▶ **Prompt**
Quote only the lines from the top of the listing below down to and including the line with "eq_refl) as (trc & Ec & _).".

[[ Data for the task, beginning ]]

(** C7, as the code has it.  In the parent, when waitpid collects the
    child, [ExecuteScript] returns Deny only if the script was verified,
    fork succeeded and the child exited normally with status 77; the child
    does so either because marking a descriptor close-on-exec failed (its
    own exit(EX_NOPERM)) or because execl replaced the image and the
    script exited with 77.  So a failed verification, a failed fork and a
    failed execl never give Deny. *)
Theorem ExecuteScript_Deny_needs_status_77 fuel k path uid gid script tr :
  k_fork k <> 0 ->
  valid_termination script ->
  (forall t, child_termination fuel k path uid gid script = Some t ->
             k_waitpid k (k_fork k) = WaitReaped (wait_status t)) ->
  ExecuteScript fuel k path uid gid
  = Some (Returns kAuthorizationResultDeny, tr) ->
  VerifyScript fuel (k_fs k) path = Some (true, [])
  /\ k_fork k <> -1
  /\ child_termination fuel k path uid gid script = Some (Exited EX_NOPERM)
  /\ (fst (mark_stray_descriptors k) = false
      \/ fst (mark_stray_descriptors k) = true
         /\ k_execl k path [path; snprintf 21 (pretty (int_of_uid_t uid))]
            = None
         /\ script = Exited EX_NOPERM).
Proof.
  intros H0 Hscript Hwait E.
  destruct (VerifyScript fuel (k_fs k) path) as [[[|] trv]|] eqn:Hv;
    [|unfold ExecuteScript in E; rewrite Hv in E; discriminate..].
  pose proof (VerifyScript_true_no_log _ _ _ _ Hv) as ->.
  split; [reflexivity|].
  assert (k_fork k <> -1) as H1.
  { intros Hf. unfold ExecuteScript in E. rewrite Hv, Hf in E.
    change (-1 =? -1) with true in E. discriminate. }
  split; [exact H1|].
  (* the child *)
  destruct (ExecuteScript_child fuel (with_fork k 0) path uid gid [] Hv
              eq_refl) as (trc & Ec & _).
  rewrite mark_stray_descriptors_with_fork in Ec.
  cbn [with_fork k_execl] in Ec.
  set (argv := [path; snprintf 21 (pretty (int_of_uid_t uid))]) in *.
  assert (exists t, child_termination fuel k path uid gid script = Some t
                    /\ valid_termination t
                    /\ (t = Exited EX_NOPERM ->
                        fst (mark_stray_descriptors k) = false
                        \/ fst (mark_stray_descriptors k) = true
                           /\ k_execl k path argv = None
                           /\ script = Exited EX_NOPERM))
    as (t & Ht & Hvalid & Hcause).
  { unfold child_termination. rewrite Ec.
    destruct (fst (mark_stray_descriptors k)).
    - destruct (k_execl k path argv).
      + exists (Exited EX_OSERR). split; [reflexivity|].
        split; [cbn; unfold EX_OSERR; lia|discriminate].
      + exists script. split; [reflexivity|]. split; [assumption|]. auto.
    - exists (Exited EX_NOPERM). split; [reflexivity|].
      split; [cbn; unfold EX_NOPERM; lia|auto]. }
  (* the parent *)
  destruct (ExecuteScript_parent fuel k path uid gid [] Hv H1 H0) as [trp Ep].
  rewrite (Hwait t Ht) in Ep. cbn zeta in Ep.
  pose proof (reaped_status_decision t Hvalid) as Hd.
  destruct (negb (WIFSIGNALED (wait_status t))
            && (WEXITSTATUS (wait_status t) =? EX_NOPERM));
    [|rewrite Ep in E; discriminate].
  assert (t = Exited EX_NOPERM) as -> by (apply Hd; reflexivity).
  split; [exact Ht|]. apply Hcause. reflexivity.
Qed.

[[ Data for the task, end ]]

▶ **Written answer**
(** C7, as the code has it.  In the parent, when waitpid collects the
    child, [ExecuteScript] returns Deny only if the script was verified,
    fork succeeded and the child exited normally with status 77; the child
    does so either because marking a descriptor close-on-exec failed (its
    own exit(EX_NOPERM)) or because execl replaced the image and the
    script exited with 77.  So a failed verification, a failed fork and a
    failed execl never give Deny. *)
Theorem ExecuteScript_Deny_needs_status_77 fuel k path uid gid script tr :
  k_fork k <> 0 ->
  valid_termination script ->
  (forall t, child_termination fuel k path uid gid script = Some t ->
             k_waitpid k (k_fork k) = WaitReaped (wait_status t)) ->
  ExecuteScript fuel k path uid gid
  = Some (Returns kAuthorizationResultDeny, tr) ->
  VerifyScript fuel (k_fs k) path = Some (true, [])
  /\ k_fork k <> -1
  /\ child_termination fuel k path uid gid script = Some (Exited EX_NOPERM)
  /\ (fst (mark_stray_descriptors k) = false
      \/ fst (mark_stray_descriptors k) = true
         /\ k_execl k path [path; snprintf 21 (pretty (int_of_uid_t uid))]
            = None
         /\ script = Exited EX_NOPERM).
Proof.
  intros H0 Hscript Hwait E.
  destruct (VerifyScript fuel (k_fs k) path) as [[[|] trv]|] eqn:Hv;
    [|unfold ExecuteScript in E; rewrite Hv in E; discriminate..].
  pose proof (VerifyScript_true_no_log _ _ _ _ Hv) as ->.
  split; [reflexivity|].
  assert (k_fork k <> -1) as H1.
  { intros Hf. unfold ExecuteScript in E. rewrite Hv, Hf in E.
    change (-1 =? -1) with true in E. discriminate. }
  split; [exact H1|].
  (* the child *)
  destruct (ExecuteScript_child fuel (with_fork k 0) path uid gid [] Hv
              eq_refl) as (trc & Ec & _).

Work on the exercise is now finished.